И, может быть, я сказал:
«Как хороша ты, Осень!»
И, быть может, я крикнул громко:
— Как хороша ты, Ос-сень!..
Слишком громко.
И Она грустно улыбнулась и ушла. Она шла по таежным нехоженым тропам, по светлому сосновому бору, по зыбким болотным кочкам. Она шла по тихому чернолесью, по укромным лесным закоулкам, по грустной таежной земле. И с упоением били меня по лицу хлесткие дожди, злые ветры, колючие иглы и пурпурно-золотая листва. Все тщетно. Она ушла. Она легким белым облаком растворилась над топкой болотной трясиной и ушла в небо.
Где ты, О-о-сень?!.
Где ты!..
Вот уже третий день мы преследуем медведя-шатуна. Зверь попался матерый. Не раз догоняли, но на выстрел не подпускал. Сколько сырых ночей придется коротать под открытым небом?! Сколько будет еще костров и привалов? Одна надежда на деда Ефрема — лучшего медвежатника нашего рода.
В сумерках, когда глаз теряет след на снегу, мы распрягаем усталых оленей и разводим жаркий костер. Наскоро ужинаем, кормим измученных хвостатых[1], сушим мокрую одежду и обувь, развешиваем у огня оленью упряжь и арканы. Потом, угомонившись, второй раз завариваем крепкий ароматный чай. Осенний вечер длинный — его надо скоротать. И тут наши взоры обращаются на седобородого деда Ефрема.
— Ну, Старый Человек, что-нибудь нам расскажи… — просим мы, молодые охотники.
Дед молча набил табаком трубку, потемневшую от времени и дыма. Не спеша прикурил от красного уголька и выдохнул сизое облако дыма.

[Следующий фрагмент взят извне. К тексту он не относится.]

(* ===== verification/QtrbFormat.v ===== *)
(** * The QTRB record layouts

    Specification of the payload of each record type, after
    [docs/trace-format.md], and the proofs that the decoders of
    [qtrb/mod.rs] are codecs for them: a decoder accepts a payload exactly when
    it is the encoding of a well-formed value. *)

From stdpp Require Import prelude list strings pretty gmap.
From Stdlib Require Import ZArith Lia Strings.Byte.
From S2P Require Import Prelude Prog Control Model Source QtrbWire QtrbPayload QtrbCodec.
From S2P Require Import QtrbEvents Qtrb.
Local Open Scope string_scope.
Local Open Scope list_scope.
Local Open Scope Z_scope.

(** A bounded UTF-8 field. *)
Definition text_ok (maximum : Z) (s : bytes) : Prop :=
  zlen s <= maximum /\ in_u16 (zlen s) /\ utf8_valid s = true.

Definition bool_byte (b : bool) : bytes := le_bytes 1 (if b then 1 else 0).

(** ** TRACE_BEGIN *)

Definition encode_begin (v : Z * Z * BeginMetadata * Z) : bytes :=
  let '(profile, compression, m, tid) := v in
  le_bytes 8 (bm_module_base m) ++ le_bytes 8 (bm_target_offset m)
    ++ le_bytes 8 (bm_target_address m) ++ le_bytes 4 (bm_pid m) ++ le_bytes 4 tid
    ++ le_bytes 1 profile ++ le_bytes 1 compression
    ++ le_bytes 8 (bm_effective_buffer_bytes m) ++ le_bytes 8 (bm_run_id m)
    ++ encode_string (bm_scene m) ++ encode_string (bm_target m).

Definition begin_ok (v : Z * Z * BeginMetadata * Z) : Prop :=
  let '(profile, compression, m, tid) := v in
  in_u64 (bm_module_base m) /\ in_u64 (bm_target_offset m) /\ in_u64 (bm_target_address m)
  /\ in_u32 (bm_pid m) /\ in_u32 tid /\ in_u8 profile /\ in_u8 compression
  /\ in_u64 (bm_effective_buffer_bytes m) /\ in_u64 (bm_run_id m)
  /\ text_ok MAX_CONTEXT_STRING_BYTES (bm_scene m) /\ text_ok MAX_CONTEXT_STRING_BYTES (bm_target m)
  /\ bm_tid m = Some tid /\ bm_profile m = typed_profile profile
  /\ bm_compression_enabled m = (compression =? 1)
  /\ bm_pointer_width m = 0 /\ bm_chunk_index m = None /\ bm_chunk_generation m = None.

#[export] Instance codec_begin : Codec (@parse_begin) encode_begin begin_ok.
Proof.
  split.
  - intros W G H rest. unfold parse_begin. repeat parse_step.
    cbn. rewrite ?app_nil_r. unfold text_ok. split_and!; done.
  - intros [[[profile compression] m] tid] Hok. unfold begin_ok, text_ok in Hok.
    destruct m as [mb to ta pid bt pr ce eb run scene target pw ci cg]; cbn in *.
    destruct_and!. subst. unfold parse_begin.
    rewrite <- (app_nil_r (encode_string target)). repeat (print_step; try done).
Qed.

(** ** MODULE_DEF *)

Definition encode_module (v : Z * Z * bytes) : bytes :=
  let '(module_id, base, name) := v in
  le_bytes 4 module_id ++ le_bytes 8 base ++ encode_string name.

Definition module_ok (v : Z * Z * bytes) : Prop :=
  let '(module_id, base, name) := v in
  in_u32 module_id /\ in_u64 base /\ text_ok MAX_MODULE_NAME_BYTES name.

#[export] Instance codec_module : Codec (@parse_module) encode_module module_ok.
Proof.
  split.
  - intros W G H rest. unfold parse_module. repeat parse_step.
    cbn. rewrite ?app_nil_r. unfold text_ok. split_and!; done.
  - intros [[id base] name] Hok. unfold module_ok, text_ok in Hok. destruct_and!.
    unfold parse_module, encode_module.
    rewrite <- (app_nil_r (encode_string name)). repeat (print_step; try done).
Qed.

(** ** INSTRUCTION_DEF *)

Definition encode_register (r : RegisterWire) : bytes :=
  le_bytes 1 (rw_width r) ++ encode_string (rw_name r).

Definition register_ok (slot : Z) (r : RegisterWire) : Prop :=
  rw_slot r = slot /\ 1 <= rw_width r <= 16 /\ 1 <= zlen (rw_name r)
  /\ text_ok MAX_REGISTER_NAME_BYTES (rw_name r).

Definition encode_registers (l : list RegisterWire) : bytes := concat (map encode_register l).

Definition encode_operand (o : MemoryOperandWire) : bytes :=
  le_bytes 1 (mow_base o) ++ le_bytes 1 (mow_index o) ++ le_bytes 1 (mow_extend o)
    ++ le_bytes 1 (mow_mode o) ++ le_bytes 1 (mow_shift o) ++ le_bytes 1 (mow_kind o)
    ++ le_bytes 1 (mow_writeback o) ++ le_bytes 4 (mow_size o) ++ le_i64 (mow_displacement o).

Definition operand_ok (o : MemoryOperandWire) : Prop :=
  in_u8 (mow_base o) /\ in_u8 (mow_index o) /\ in_u8 (mow_extend o) /\ in_u8 (mow_mode o)
  /\ in_u8 (mow_shift o) /\ in_u8 (mow_kind o) /\ in_u8 (mow_writeback o) /\ in_u32 (mow_size o)
  /\ in_i64 (mow_displacement o)
  /\ operand_rejected (mow_base o) (mow_index o) (mow_extend o) (mow_mode o) (mow_kind o)
       (mow_writeback o) = false.

Definition encode_definition (v : Z * InstructionDefinitionWire) : bytes :=
  let '(definition_id, d) := v in
  le_bytes 4 definition_id ++ le_bytes 4 (dw_opcode d) ++ le_bytes 8 (dw_read_mask d)
    ++ le_bytes 8 (dw_write_mask d) ++ le_i64 (dw_displacement d) ++ le_bytes 4 (dw_flags d)
    ++ le_bytes 1 (dw_pc_kind d) ++ le_bytes 1 (dw_condition d)
    ++ le_bytes 1 (zlen (dw_memory_operands d)) ++ le_bytes 1 (dw_slow_memory_path d)
    ++ encode_string (dw_mnemonic d) ++ encode_string (dw_operands d)
    ++ encode_string (dw_disassembly d)
    ++ encode_registers (dw_reads d) ++ encode_registers (dw_writes d)
    ++ concat (map encode_operand (dw_memory_operands d)).

Definition definition_ok (v : Z * InstructionDefinitionWire) : Prop :=
  let '(definition_id, d) := v in
  in_u32 definition_id /\ in_u32 (dw_opcode d) /\ in_u64 (dw_read_mask d)
  /\ in_u64 (dw_write_mask d) /\ in_i64 (dw_displacement d) /\ in_u32 (dw_flags d)
  /\ in_u8 (dw_pc_kind d) /\ in_u8 (dw_condition d) /\ in_u8 (dw_slow_memory_path d)
  /\ definition_rejected (dw_flags d) (dw_pc_kind d) (dw_slow_memory_path d)
       (zlen (dw_memory_operands d)) (dw_read_mask d) (dw_write_mask d) = false
  /\ text_ok MAX_MNEMONIC_BYTES (dw_mnemonic d) /\ text_ok MAX_OPERANDS_BYTES (dw_operands d)
  /\ text_ok MAX_DISASSEMBLY_BYTES (dw_disassembly d)
  /\ Forall2 register_ok (mask_slots (dw_read_mask d)) (dw_reads d)
  /\ Forall2 register_ok (mask_slots (dw_write_mask d)) (dw_writes d)
  /\ Forall operand_ok (dw_memory_operands d).

Lemma concat_zip_ignore {X A} (enc : A -> bytes) (xs : list X) (out : list A) :
  length xs = length out ->
  concat (zip_with (fun _ a => enc a) xs out) = concat (map enc out).
Proof.
  revert out. induction xs as [|x xs IH]; intros [|a out] Hl; try done.
  cbn. f_equal. apply IH. by injection Hl.
Qed.

Lemma Forall2_seqZ_replicate {A} (P : A -> Prop) n (out : list A) :
  0 <= n -> Forall2 (fun _ a => P a) (seqZ 0 n) out <-> zlen out = n /\ Forall P out.
Proof.
  intros Hn. split.
  - intros H. pose proof (Forall2_length _ _ _ H) as Hl. rewrite length_seqZ in Hl.
    split; [unfold zlen; lia|]. clear Hl. by induction H; constructor.
  - intros [<- HP]. apply Forall2_same_length_lookup_2.
    + rewrite length_seqZ. unfold zlen. lia.
    + intros i _ a _ Ha. by eapply Forall_lookup_1.
Qed.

Проследил зорким оком, как дым поднялся и растворился в темном небе.
Отблески костра резвятся на серебристой голове Деда, освещают суровое лицо, перечерченное глубокими морщинами.
Потрескивает огонь.
На сосновых поленьях посипывает смола.
Мы терпеливо ждем.
— Шатун — это не обычный лесной зверь, — начинает наконец дед Ефрем. — Это проклятый самим — богом медведь. Оленя ест. Огня не боится. Человека может кончить, потому как бог не помнит его — вот он и грешит…
Дед помолчал, потом добавил:
— Ой-ёй, много-много беды может наделать. Поэтому, если взял его след, нужно идти до конца…
И боровые сосны словно придвинулись к нашему костру, притихли, перестали меж собой шептаться. Им тоже, видно, интересно, что поведает нам бывалый таежник.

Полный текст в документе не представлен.